Pendant des décennies, les scientifiques ont classé les animaux en deux catégories : les endothermes et les ectothermes. Les endothermes, comme les oiseaux et les mammifères, génèrent leur propre chaleur corporelle en interne. Les ectothermes, comme les reptiles et les poissons, dépendent de sources de chaleur externes pour réguler leur température.
Mais cette classification n’est pas aussi simple qu’il y paraît. Certains animaux brouillent les frontières entre ces catégories, utilisant des stratégies fascinantes pour contrôler leur température corporelle.

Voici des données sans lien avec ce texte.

(* ===== verification/TIP20Runs.v ===== *)
(** * Concrete runs of the TIP-20 tokens

    A small history (two tokens, a mint, transfers, rewards, a pause) on which the
    theorems about the tokens are applied. *)
From Stdlib Require Import ZArith Lia String.
From stdpp Require Import base tactics option list fin_maps gmap sets strings.
From S2P Require Import Prelude Base StorageSet AddressRegistry Keychain TIP403 TIP20Ledger TIP20 TIP20Props TIP20Admin TIP20Quotes.
Open Scope Z_scope.
Open Scope storage_scope.

Section play.
Context `{Primitives}.

Global Instance amounts_ok_dec c : Decision (amounts_ok c).
Proof. destruct c; cbn; apply _. Defined.
Global Instance external_dec a : Decision (external a).
Proof. unfold external. apply _. Defined.
Global Instance call_ok_dec w c : Decision (call_ok w c).
Proof. destruct c; cbn; apply _. Defined.

(** Run calls in order, each under its conditions. *)
Fixpoint play (e : Env) (cs : list WorldCall) (w : World) : option World :=
  match cs with
  | [] => Some w
  | c :: cs =>
      if decide (call_ok w c) then
        match exec_world c e (w, []) with
        | (Ok _, (w', _)) => play e cs w'
        | (Err _, _) => None
        end
      else None
  end.

Lemma play_reach P e cs w w' : reach P w → Forall P cs → play e cs w = Some w' → reach P w'.
Proof.
  revert w. induction cs as [|c cs IH]; intros w Hr Hf; cbn; [by intros [= <-]|].
  inversion_clear Hf. case_decide; [|done].
  destruct (exec_world c e (w, [])) as [[u|] [w1 l1]] eqn:Hc; [|done].
  apply IH; [|done]. by eapply Reach_next.
Qed.
End play.

#[local] Existing Instance sample_primitives.
Lemma sample_zero : addr_is_tip20 ZERO = false.
Proof. vm_compute. reflexivity. Qed.
Lemma sample_fee_manager : addr_is_tip20 TIP_FEE_MANAGER_ADDRESS = false.
Proof. vm_compute. reflexivity. Qed.
Definition admin : Address := 0xA0.
Definition alice : Address := 0xA1.
Definition bob : Address := 0xB0.
Definition EURX : Address := PATH_USD_ADDRESS + 1.
Definition sample_now : Env := sample_env 100.

Definition sample_calls : list WorldCall := [
  WCreateReserved PATH_USD_ADDRESS "pathUSD" "pathUSD" "USD" ZERO admin;
  WCreateReserved EURX "EURX" "EURX" "EUR" PATH_USD_ADDRESS admin;
  WToken PATH_USD_ADDRESS admin (TGrantRole ISSUER_ROLE admin);
  WToken PATH_USD_ADDRESS admin (TGrantRole PAUSE_ROLE bob);
  WToken PATH_USD_ADDRESS admin (TMint alice 1000);
  WToken PATH_USD_ADDRESS admin (TMint bob 500);
  WToken PATH_USD_ADDRESS alice (TSetRewardRecipient alice);
  WToken PATH_USD_ADDRESS bob (TDistributeReward 100);
  WToken PATH_USD_ADDRESS alice (TApprove bob 60)].

Definition sample_world : World := default world_empty (play sample_now sample_calls world_empty).

Lemma sample_play : play sample_now sample_calls world_empty = Some sample_world.
Proof. vm_compute. reflexivity. Qed.

Lemma sample_reach : reach keeps_reserves sample_world.
Proof.
  apply (play_reach _ sample_now sample_calls world_empty); [constructor| |apply sample_play].
  unfold sample_calls. repeat constructor.
Qed.
Lemma sample_reachable : world_reachable sample_world.
Proof. eapply reach_weaken, sample_reach. Qed.

Example sample_run :
  get_balance (ledger_of sample_world PATH_USD_ADDRESS) alice = 1000 ∧
  get_balance (ledger_of sample_world PATH_USD_ADDRESS) bob = 400 ∧
  get_balance (ledger_of sample_world PATH_USD_ADDRESS) PATH_USD_ADDRESS = 100 ∧
  get_pending_rewards (ledger_of sample_world PATH_USD_ADDRESS) alice = Ok 100.
Proof. vm_compute. done. Qed.

Lemma token_supply_conserved_witness :
  msum (λ _ b, b) (balances (ledger_of sample_world PATH_USD_ADDRESS)) = 1500.
Proof.
  destruct (token_supply_conserved sample_zero sample_fee_manager sample_world PATH_USD_ADDRESS sample_reachable)
    as (_ & Hs & _). exact Hs.
Defined.

(** Run a computation and name its outcome. *)
Ltac sample_run m w a H :=
  pose proof (final_ok m sample_now w a) as H;
  specialize (H ltac:(vm_compute; reflexivity)).

Definition after_claim : World := final (claim_rewards PATH_USD_ADDRESS alice) sample_now sample_world.

(** A burner takes the reward reserve of a token whose own address is on its blacklist: [burn_blocked] protects the fee
    manager and the exchange only.  When the address is cleared again, the claim pays nothing and the
    reward stays booked. *)
Definition burnt_calls : list WorldCall := sample_calls ++ [
  WToken PATH_USD_ADDRESS admin (TGrantRole BURN_BLOCKED_ROLE admin);
  WPolicies admin (CCreatePolicyWithAccounts admin BLACKLIST [PATH_USD_ADDRESS]);
  WToken PATH_USD_ADDRESS admin (TChangeTransferPolicyId 2);
  WToken PATH_USD_ADDRESS admin (TBurnBlocked PATH_USD_ADDRESS 100);
  WPolicies admin (CModifyBlacklist 2 PATH_USD_ADDRESS false)].
Definition burnt_world : World := default world_empty (play sample_now burnt_calls world_empty).
Definition after_burnt_claim : World := final (claim_rewards PATH_USD_ADDRESS alice) sample_now burnt_world.
Example reserve_burnt :
  is_Some (play sample_now burnt_calls world_empty) ∧
  get_pending_rewards (ledger_of burnt_world PATH_USD_ADDRESS) alice = Ok 100 ∧
  (claim_rewards PATH_USD_ADDRESS alice sample_now (burnt_world, [])).1 = Ok 0 ∧
  reward_balance (user_reward_info (ledger_of after_burnt_claim PATH_USD_ADDRESS)).[alice] = 100.
Proof. vm_compute. split; [by eexists|done]. Qed.

Definition after_transfer : World := final (transfer PATH_USD_ADDRESS alice bob 40) sample_now sample_world.
Lemma transfer_spec_witness :
  ∃ r, target r = bob ∧ moved (ledger_of sample_world PATH_USD_ADDRESS) (ledger_of after_transfer PATH_USD_ADDRESS) alice (target r) 40.
Proof.
  sample_run (transfer PATH_USD_ADDRESS alice bob 40) sample_world true Hrun.
  apply transfer_spec in Hrun as (r & Hr & _ & _ & _ & _ & Hm & _).
  exists r. split; [|exact Hm]. vm_compute in Hr. injection Hr as <-. reflexivity.
Defined.

Definition after_transfer_from : World :=
  final (transfer_from PATH_USD_ADDRESS bob alice admin 25) sample_now sample_world.
Lemma transfer_from_spec_witness :
  (allowances (ledger_of after_transfer_from PATH_USD_ADDRESS)).[(alice, bob)] = 35.
Proof.
  sample_run (transfer_from PATH_USD_ADDRESS bob alice admin 25) sample_world true Hrun.
  apply transfer_from_spec in Hrun as (r & _ & _ & _ & _ & _ & _ & Ha & _).
  fold after_transfer_from in Ha. rewrite Ha. vm_compute. reflexivity.
Defined.

Definition paused_world : World :=
  final (exec_token PATH_USD_ADDRESS bob TPause) sample_now sample_world.
Definition paused_then_approved : World :=
  final (exec_token PATH_USD_ADDRESS alice (TApprove bob 7)) sample_now paused_world.
Lemma paused_token_frozen_witness :
  balances (ledger_of paused_then_approved PATH_USD_ADDRESS) = balances (ledger_of paused_world PATH_USD_ADDRESS) ∧
  (allowances (ledger_of paused_then_approved PATH_USD_ADDRESS)).[(alice, bob)] = 7.
Proof.
  sample_run (exec_token PATH_USD_ADDRESS alice (TApprove bob 7)) paused_world tt Hrun.
  apply paused_token_frozen in Hrun as [(Hb & _ & _)|(to & n & x & Hc & _)].
  - split; [exact Hb|]. vm_compute. reflexivity.
  - discriminate Hc.
  - reflexivity.
  - vm_compute. reflexivity.
Defined.

Definition after_grant : World :=
  final (exec_token PATH_USD_ADDRESS admin (TGrantRole ISSUER_ROLE bob)) sample_now sample_world.
Lemma role_change_authorized_witness :
  holds after_grant PATH_USD_ADDRESS bob ISSUER_ROLE = true ∧
  holds sample_world PATH_USD_ADDRESS admin (admin_of sample_world PATH_USD_ADDRESS ISSUER_ROLE) = true.
Proof.
  split; [vm_compute; reflexivity|].
  sample_run (exec_token PATH_USD_ADDRESS admin (TGrantRole ISSUER_ROLE bob)) sample_world tt Hrun.
  apply (role_change_authorized _ _ _ _ _ _ _ _ _ bob ISSUER_ROLE) in Hrun as [Hm _].
  destruct Hm as [Hh|(_ & Hc & _)]; [vm_compute; discriminate|exact Hh|discriminate Hc].
Defined.

Lemma ungrantable_role_never_held_witness :
  holds sample_world PATH_USD_ADDRESS admin UNGRANTABLE_ROLE = false ∧
  admin_of sample_world PATH_USD_ADDRESS UNGRANTABLE_ROLE = UNGRANTABLE_ROLE.
Proof.
  destruct (ungrantable_role_never_held sample_world PATH_USD_ADDRESS admin sample_reachable) as [Hh Ha].
  split; [exact Hh|]. apply Ha. apply (bool_decide_eq_true (PATH_USD_ADDRESS ∈ code sample_world)). vm_compute. reflexivity.
Defined.

Definition permit_call : TokenCall := TPermit alice bob 77 200 27 alice 0.
Definition after_permit : World := final (exec_token PATH_USD_ADDRESS bob permit_call) sample_now sample_world.
Lemma allowance_change_authorized_witness :
  (permit_nonces (ledger_of after_permit PATH_USD_ADDRESS)).[alice] = 1.
Proof.
  sample_run (exec_token PATH_USD_ADDRESS bob permit_call) sample_world tt Hrun.
  apply (allowance_change_authorized _ _ _ _ _ _ _ _ _ alice bob) in Hrun
    as [[Hc _]|[(d & v & r & s & _ & _ & _ & Hn)|[_ (to & n & [Hc|[memo Hc]] & _)]]].
  - discriminate Hc.
  - fold after_permit in Hn. rewrite Hn. vm_compute. reflexivity.
  - discriminate Hc.
  - discriminate Hc.
  - vm_compute. discriminate.
Defined.

Lemma quote_graph_acyclic_witness :
  quote_of sample_world EURX = PATH_USD_ADDRESS ∧ Nat.iter 2 (quote_of sample_world) EURX ≠ EURX.
Proof.
  destruct (quote_graph_acyclic sample_zero sample_world EURX sample_reachable) as (_ & Ha & _).
  split; [vm_compute; reflexivity|]. apply Ha; [lia|]. vm_compute. discriminate.
Defined.

Lemma quote_update_terminates_witness :
  is_ok (complete_quote_token_update EURX admin sample_now (sample_world, [])).1 = true ∧
  holds sample_world EURX admin DEFAULT_ADMIN_ROLE = true.
Proof.
  destruct (quote_update_terminates sample_zero sample_world EURX admin sample_now [] sample_reachable) as (_ & [Hok _]).
  assert (is_ok (complete_quote_token_update EURX admin sample_now (sample_world, [])).1 = true) as Ht
    by (vm_compute; reflexivity).
  split; [exact Ht|]. exact (proj1 (Hok Ht)).
Defined.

Prenez le thon, par exemple. Ce poisson peut maintenir certaines parties de son corps plus chaudes que l’eau environnante grâce à un système appelé échangeur de chaleur à contre-courant. Les vaisseaux sanguins qui transportent le sang chaud du cœur vers les muscles sont étroitement entrelacés avec ceux qui ramènent le sang froid de la peau. Cela permet au thon de réchauffer son sang avant qu’il n’atteigne les muscles, leur donnant plus de puissance pour nager.
Les requins blancs utilisent une technique similaire. Ils peuvent garder leur estomac et leurs muscles jusqu’à 14 degrés Celsius plus chauds que l’océan environnant. Cette capacité leur permet de digérer la nourriture plus rapidement et de nager plus puissamment dans les eaux froides.
Même certains insectes ont développé des moyens de contrôler leur température. Les abeilles, par exemple, peuvent faire vibrer leurs muscles de vol pour générer de la chaleur. Elles utilisent cette capacité pour maintenir leur ruche à une température constante, même pendant les mois froids de l’hiver.
Les pythons femelles montrent également un contrôle impressionnant de la température. Lorsqu’elles couvent leurs œufs, elles peuvent augmenter leur température corporelle de plusieurs degrés en contractant rythmiquement leurs muscles. Cette action, similaire à des frissons, aide à garder les œufs au chaud jusqu’à leur éclosion.
Peut-être l’exemple le plus surprenant est l’opah, ou poisson-lune. En 2015, les scientifiques ont découvert que ce poisson peut maintenir tout son corps plus chaud que l’eau environnante, ce qui en fait le premier poisson véritablement à sang chaud jamais découvert. L’opah y parvient en battant constamment ses nageoires pectorales, générant de la chaleur qui est ensuite conservée par une couche de graisse isolante.
Ces animaux remettent en question notre compréhension de la thermorégulation. Ils nous montrent que l’évolution a créé de nombreuses solutions innovantes au défi de maintenir la bonne température corporelle. Et ils nous rappellent que la nature est rarement aussi simple que nos catégories voudraient nous le faire croire.